# TRY IT
Provide only the number of lines in the records where "messages" appears.

# STORED DATA
==============================

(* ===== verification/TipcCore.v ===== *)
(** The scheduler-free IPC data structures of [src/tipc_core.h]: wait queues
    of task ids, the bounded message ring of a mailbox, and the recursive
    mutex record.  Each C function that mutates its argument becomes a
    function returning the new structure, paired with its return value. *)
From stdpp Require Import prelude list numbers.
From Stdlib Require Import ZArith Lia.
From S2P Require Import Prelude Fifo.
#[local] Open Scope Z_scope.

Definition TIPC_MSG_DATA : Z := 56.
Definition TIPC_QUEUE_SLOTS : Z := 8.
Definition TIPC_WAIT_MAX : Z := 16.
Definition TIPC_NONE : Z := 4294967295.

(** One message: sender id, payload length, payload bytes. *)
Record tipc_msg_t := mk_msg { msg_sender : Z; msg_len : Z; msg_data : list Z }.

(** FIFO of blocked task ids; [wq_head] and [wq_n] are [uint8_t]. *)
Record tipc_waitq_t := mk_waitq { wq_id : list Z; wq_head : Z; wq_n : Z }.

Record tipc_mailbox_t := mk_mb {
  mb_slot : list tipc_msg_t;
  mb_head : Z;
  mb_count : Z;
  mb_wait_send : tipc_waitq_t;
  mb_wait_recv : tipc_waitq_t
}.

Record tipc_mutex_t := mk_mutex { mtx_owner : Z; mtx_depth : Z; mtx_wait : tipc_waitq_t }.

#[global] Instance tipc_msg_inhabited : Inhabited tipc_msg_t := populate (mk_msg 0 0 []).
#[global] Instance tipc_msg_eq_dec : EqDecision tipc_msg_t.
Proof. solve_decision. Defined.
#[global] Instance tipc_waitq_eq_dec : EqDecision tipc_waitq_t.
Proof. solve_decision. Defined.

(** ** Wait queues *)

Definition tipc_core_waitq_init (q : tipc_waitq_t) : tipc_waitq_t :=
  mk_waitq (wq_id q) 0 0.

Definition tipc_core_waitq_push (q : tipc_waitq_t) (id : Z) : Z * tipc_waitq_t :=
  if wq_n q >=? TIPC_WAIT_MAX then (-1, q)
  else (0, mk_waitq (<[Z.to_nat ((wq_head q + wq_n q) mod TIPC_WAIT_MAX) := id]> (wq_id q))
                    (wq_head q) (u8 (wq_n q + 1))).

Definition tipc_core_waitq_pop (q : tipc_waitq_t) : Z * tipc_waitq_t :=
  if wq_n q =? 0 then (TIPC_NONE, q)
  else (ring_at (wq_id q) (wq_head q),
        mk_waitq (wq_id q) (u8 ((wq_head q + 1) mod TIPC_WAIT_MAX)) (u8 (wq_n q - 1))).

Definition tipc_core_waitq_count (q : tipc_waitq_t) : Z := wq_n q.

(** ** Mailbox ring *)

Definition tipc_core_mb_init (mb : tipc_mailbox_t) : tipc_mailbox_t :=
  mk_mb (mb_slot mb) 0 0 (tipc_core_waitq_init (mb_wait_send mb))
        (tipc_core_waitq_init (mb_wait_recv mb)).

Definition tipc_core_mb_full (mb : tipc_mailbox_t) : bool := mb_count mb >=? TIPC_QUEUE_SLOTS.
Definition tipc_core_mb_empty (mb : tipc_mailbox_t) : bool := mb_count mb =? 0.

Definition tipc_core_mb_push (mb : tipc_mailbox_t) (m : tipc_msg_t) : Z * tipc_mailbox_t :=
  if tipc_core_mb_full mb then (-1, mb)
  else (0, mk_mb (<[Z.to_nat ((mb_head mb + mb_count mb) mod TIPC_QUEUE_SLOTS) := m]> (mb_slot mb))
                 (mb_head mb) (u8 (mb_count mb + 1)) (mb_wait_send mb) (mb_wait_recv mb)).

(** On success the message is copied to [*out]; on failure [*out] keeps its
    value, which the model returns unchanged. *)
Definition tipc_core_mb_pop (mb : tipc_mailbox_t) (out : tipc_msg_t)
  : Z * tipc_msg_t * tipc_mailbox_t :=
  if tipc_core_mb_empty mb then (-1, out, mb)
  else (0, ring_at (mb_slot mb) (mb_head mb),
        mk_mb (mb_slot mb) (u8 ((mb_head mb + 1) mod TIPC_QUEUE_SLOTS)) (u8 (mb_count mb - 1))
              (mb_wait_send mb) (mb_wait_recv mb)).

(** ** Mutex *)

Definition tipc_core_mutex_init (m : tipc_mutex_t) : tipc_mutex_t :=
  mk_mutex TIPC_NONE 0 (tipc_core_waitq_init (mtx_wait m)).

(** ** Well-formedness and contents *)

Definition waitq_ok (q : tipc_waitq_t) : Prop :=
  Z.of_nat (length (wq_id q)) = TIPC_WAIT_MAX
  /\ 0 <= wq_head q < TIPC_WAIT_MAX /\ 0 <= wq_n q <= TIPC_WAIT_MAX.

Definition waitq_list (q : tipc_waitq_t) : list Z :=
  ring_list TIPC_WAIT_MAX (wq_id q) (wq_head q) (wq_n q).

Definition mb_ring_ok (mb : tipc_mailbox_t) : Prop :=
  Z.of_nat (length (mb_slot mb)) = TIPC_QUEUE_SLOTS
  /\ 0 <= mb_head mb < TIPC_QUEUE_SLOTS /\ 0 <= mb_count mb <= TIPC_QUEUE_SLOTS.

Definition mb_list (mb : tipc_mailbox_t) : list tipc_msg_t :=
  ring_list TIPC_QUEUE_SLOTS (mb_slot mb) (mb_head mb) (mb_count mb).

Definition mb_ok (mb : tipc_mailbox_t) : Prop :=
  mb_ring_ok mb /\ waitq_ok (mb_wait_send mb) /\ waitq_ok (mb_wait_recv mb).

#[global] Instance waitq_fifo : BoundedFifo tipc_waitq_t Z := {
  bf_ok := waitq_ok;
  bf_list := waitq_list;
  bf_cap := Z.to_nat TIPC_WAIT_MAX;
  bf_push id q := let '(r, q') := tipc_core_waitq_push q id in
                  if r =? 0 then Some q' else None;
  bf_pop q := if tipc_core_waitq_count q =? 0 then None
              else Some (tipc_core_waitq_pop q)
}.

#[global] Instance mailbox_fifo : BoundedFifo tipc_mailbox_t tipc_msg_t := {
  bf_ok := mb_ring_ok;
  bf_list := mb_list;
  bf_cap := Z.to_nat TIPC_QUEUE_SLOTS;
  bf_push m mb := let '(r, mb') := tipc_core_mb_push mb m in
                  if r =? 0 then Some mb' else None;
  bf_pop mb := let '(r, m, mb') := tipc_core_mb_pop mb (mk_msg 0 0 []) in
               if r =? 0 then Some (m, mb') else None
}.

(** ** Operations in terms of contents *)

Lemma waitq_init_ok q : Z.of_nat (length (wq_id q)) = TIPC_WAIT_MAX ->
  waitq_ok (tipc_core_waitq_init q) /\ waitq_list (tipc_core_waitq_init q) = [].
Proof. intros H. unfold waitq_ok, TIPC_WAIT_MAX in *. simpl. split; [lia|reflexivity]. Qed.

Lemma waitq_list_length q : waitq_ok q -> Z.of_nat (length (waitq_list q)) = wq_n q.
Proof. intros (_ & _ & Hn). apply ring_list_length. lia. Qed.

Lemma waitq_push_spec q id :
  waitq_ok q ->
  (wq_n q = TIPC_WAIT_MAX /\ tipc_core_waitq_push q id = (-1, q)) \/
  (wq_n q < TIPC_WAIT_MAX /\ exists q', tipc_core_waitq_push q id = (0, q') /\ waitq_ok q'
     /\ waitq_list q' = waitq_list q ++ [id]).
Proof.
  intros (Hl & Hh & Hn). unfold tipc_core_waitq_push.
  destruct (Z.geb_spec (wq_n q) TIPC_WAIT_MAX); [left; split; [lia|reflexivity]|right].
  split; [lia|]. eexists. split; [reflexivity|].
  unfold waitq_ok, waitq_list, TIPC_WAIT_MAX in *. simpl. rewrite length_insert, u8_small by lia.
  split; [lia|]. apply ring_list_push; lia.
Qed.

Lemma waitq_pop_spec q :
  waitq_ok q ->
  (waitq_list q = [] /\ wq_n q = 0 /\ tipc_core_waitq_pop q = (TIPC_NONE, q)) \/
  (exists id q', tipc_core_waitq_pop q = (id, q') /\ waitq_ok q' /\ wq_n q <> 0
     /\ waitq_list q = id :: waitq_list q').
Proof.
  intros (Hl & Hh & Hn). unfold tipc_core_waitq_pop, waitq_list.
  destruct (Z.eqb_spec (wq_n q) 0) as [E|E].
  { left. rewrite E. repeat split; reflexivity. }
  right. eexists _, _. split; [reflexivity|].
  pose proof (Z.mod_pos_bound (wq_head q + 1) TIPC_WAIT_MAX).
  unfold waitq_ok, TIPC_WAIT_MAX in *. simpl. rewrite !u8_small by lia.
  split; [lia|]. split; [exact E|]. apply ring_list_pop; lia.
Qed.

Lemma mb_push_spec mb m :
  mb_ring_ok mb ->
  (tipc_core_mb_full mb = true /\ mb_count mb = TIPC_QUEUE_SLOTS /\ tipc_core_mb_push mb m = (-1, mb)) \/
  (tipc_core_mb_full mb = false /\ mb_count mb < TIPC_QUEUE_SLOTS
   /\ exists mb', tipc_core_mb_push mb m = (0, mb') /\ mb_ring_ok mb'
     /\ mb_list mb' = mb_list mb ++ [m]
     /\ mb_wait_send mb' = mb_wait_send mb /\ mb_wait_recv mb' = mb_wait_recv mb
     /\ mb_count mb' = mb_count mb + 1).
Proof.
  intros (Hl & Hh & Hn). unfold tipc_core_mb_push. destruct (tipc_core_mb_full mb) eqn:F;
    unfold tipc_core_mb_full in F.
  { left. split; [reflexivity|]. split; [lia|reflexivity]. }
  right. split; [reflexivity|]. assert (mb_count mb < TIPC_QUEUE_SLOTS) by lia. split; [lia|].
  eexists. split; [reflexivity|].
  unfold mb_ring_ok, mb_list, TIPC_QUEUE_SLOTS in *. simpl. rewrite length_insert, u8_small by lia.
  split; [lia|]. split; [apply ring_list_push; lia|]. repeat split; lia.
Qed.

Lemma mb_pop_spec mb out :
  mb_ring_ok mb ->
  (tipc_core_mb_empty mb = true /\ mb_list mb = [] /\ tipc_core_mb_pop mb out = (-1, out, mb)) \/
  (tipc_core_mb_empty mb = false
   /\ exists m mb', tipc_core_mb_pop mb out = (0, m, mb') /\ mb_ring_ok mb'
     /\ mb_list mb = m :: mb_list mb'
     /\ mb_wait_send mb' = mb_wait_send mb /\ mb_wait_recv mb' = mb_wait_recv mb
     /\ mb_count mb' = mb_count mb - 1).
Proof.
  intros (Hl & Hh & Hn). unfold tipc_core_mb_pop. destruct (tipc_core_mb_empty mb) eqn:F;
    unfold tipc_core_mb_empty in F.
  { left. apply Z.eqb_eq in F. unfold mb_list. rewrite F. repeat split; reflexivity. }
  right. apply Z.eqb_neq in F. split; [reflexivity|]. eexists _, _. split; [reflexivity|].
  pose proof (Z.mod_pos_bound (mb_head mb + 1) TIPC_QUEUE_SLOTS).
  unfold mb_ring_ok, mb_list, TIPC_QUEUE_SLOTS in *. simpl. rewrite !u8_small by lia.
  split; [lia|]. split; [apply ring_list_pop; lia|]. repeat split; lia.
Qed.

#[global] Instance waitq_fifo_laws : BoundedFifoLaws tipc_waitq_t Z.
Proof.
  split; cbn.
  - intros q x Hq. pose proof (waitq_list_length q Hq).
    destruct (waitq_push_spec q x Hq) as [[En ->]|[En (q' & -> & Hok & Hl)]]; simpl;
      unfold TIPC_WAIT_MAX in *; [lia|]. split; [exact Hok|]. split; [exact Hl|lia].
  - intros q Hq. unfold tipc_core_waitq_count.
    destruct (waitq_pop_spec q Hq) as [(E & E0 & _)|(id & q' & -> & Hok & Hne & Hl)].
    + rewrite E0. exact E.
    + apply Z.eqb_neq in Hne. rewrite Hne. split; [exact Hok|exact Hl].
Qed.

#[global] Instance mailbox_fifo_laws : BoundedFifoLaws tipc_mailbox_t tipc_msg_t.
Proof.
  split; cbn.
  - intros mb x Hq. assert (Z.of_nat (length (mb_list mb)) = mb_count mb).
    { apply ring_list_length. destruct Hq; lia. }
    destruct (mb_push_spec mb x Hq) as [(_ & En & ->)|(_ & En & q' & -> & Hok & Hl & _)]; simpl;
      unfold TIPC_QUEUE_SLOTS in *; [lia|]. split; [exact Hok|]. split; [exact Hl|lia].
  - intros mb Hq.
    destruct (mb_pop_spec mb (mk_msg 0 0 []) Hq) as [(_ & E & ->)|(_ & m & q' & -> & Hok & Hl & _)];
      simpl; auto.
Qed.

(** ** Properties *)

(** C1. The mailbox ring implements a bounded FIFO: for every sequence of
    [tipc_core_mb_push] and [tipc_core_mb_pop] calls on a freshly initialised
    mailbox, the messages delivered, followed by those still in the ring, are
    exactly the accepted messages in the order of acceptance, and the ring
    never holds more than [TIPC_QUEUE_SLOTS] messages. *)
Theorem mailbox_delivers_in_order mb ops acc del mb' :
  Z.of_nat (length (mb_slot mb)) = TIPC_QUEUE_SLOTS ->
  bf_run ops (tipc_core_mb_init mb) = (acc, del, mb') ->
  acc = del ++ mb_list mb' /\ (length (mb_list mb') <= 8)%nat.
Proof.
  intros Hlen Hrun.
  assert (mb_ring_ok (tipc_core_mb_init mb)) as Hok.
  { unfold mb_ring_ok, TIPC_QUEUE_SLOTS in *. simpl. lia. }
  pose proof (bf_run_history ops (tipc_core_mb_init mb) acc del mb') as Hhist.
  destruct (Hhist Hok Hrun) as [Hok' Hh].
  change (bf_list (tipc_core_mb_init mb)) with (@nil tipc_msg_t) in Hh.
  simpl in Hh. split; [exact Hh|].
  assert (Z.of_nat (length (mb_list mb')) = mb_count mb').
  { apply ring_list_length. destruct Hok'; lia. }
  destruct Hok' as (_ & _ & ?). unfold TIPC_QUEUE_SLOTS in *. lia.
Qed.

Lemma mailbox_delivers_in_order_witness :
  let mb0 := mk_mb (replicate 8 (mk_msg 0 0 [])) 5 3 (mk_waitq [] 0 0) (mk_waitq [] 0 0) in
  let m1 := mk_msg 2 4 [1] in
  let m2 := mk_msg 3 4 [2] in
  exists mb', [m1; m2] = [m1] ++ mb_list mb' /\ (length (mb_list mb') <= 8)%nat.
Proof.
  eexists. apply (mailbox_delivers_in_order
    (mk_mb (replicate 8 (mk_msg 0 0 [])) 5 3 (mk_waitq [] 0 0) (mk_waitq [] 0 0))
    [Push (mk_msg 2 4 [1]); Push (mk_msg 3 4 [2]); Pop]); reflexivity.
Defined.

==============================

# ANSWER TO THE EXERCISE
3